=== To do ===
Which lines in the records below mention the word "subst"? Copy each one out.

BEGIN Available records

(** What the scan of a column of integers finds. *)
Lemma int_overflow_sound (zs : list Z) : forall s u,
  s && u = false ->
  int_overflow false s u (map VInt zs) = false ->
  Forall (fun z => - 2 ^ 63 <= z < 2 ^ 64) zs
  /\ (s = true \/ Exists (fun z => z < 0) zs ->
      u = true \/ Exists (fun z => 2 ^ 63 <= z) zs -> False).
Proof.
  induction zs as [|z zs IH]; intros s u Hsu; cbn [map int_overflow].
  - intros _. split; [constructor|].
    intros [->|Hs] [->|Hu]; try discriminate; inversion Hs || inversion Hu.
  - cbv zeta. unfold int64_min, int64_max, uint64_max.
    destruct (_ || _ || _) eqn:Hc; [discriminate|]. intros Hrec.
    apply orb_false_iff in Hc as [Hc Hlo]. apply orb_false_iff in Hc as [Hc Hhi].
    apply Z.ltb_ge in Hlo, Hhi. rewrite andb_comm in Hc.
    apply (IH _ _ Hc) in Hrec as [Hall Hrec].
    split; [constructor; [lia | assumption]|].
    intros Hs Hu. apply Hrec.
    + destruct Hs as [->|Hs]; [now left|]. inversion Hs as [? ? Hz|? ? Hz]; subst; [|now right].
      left. apply orb_true_iff. right. apply andb_true_iff.
      split; [apply Z.leb_le | apply Z.ltb_lt]; lia.
    + destruct Hu as [->|Hu]; [now left|]. inversion Hu as [? ? Hz|? ? Hz]; subst; [|now right].
      left. apply orb_true_iff. right. apply andb_true_iff.
      split; [apply Z.ltb_lt | apply Z.leb_le]; lia.
Qed.

(** The scan finds nothing in a column whose integers are all int64 ... *)
Lemma int_overflow_int64 (vs : list value) : forall s,
  Forall (fun v => match v with
                   | VInt z => - 2 ^ 63 <= z < 2 ^ 63
                   | VNull => False
                   | _ => True
                   end) vs ->
  int_overflow false s false vs = false.
Proof.
  induction vs as [|v vs IH]; intros s Hvs; [reflexivity|].
  inversion Hvs as [|? ? Hv Hvs']; subst.
  destruct v as [| |b|z|x]; cbn [int_overflow]; try (now apply IH); [contradiction|].
  cbv zeta. unfold int64_min, int64_max, uint64_max.
  replace (2 ^ 63 - 1 <? z) with false by (symmetry; apply Z.ltb_ge; lia).
  replace (2 ^ 64 - 1 <? z) with false by (symmetry; apply Z.ltb_ge; lia).
  replace (z <? - 2 ^ 63) with false by (symmetry; apply Z.ltb_ge; lia).
  cbn [andb orb]. now apply IH.
Qed.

END Available records

=== Exercise response ===
    + destruct Hs as [->|Hs]; [now left|]. inversion Hs as [? ? Hz|? ? Hz]; subst; [|now right].
    + destruct Hu as [->|Hu]; [now left|]. inversion Hu as [? ? Hz|? ? Hz]; subst; [|now right].
  inversion Hvs as [|? ? Hv Hvs']; subst.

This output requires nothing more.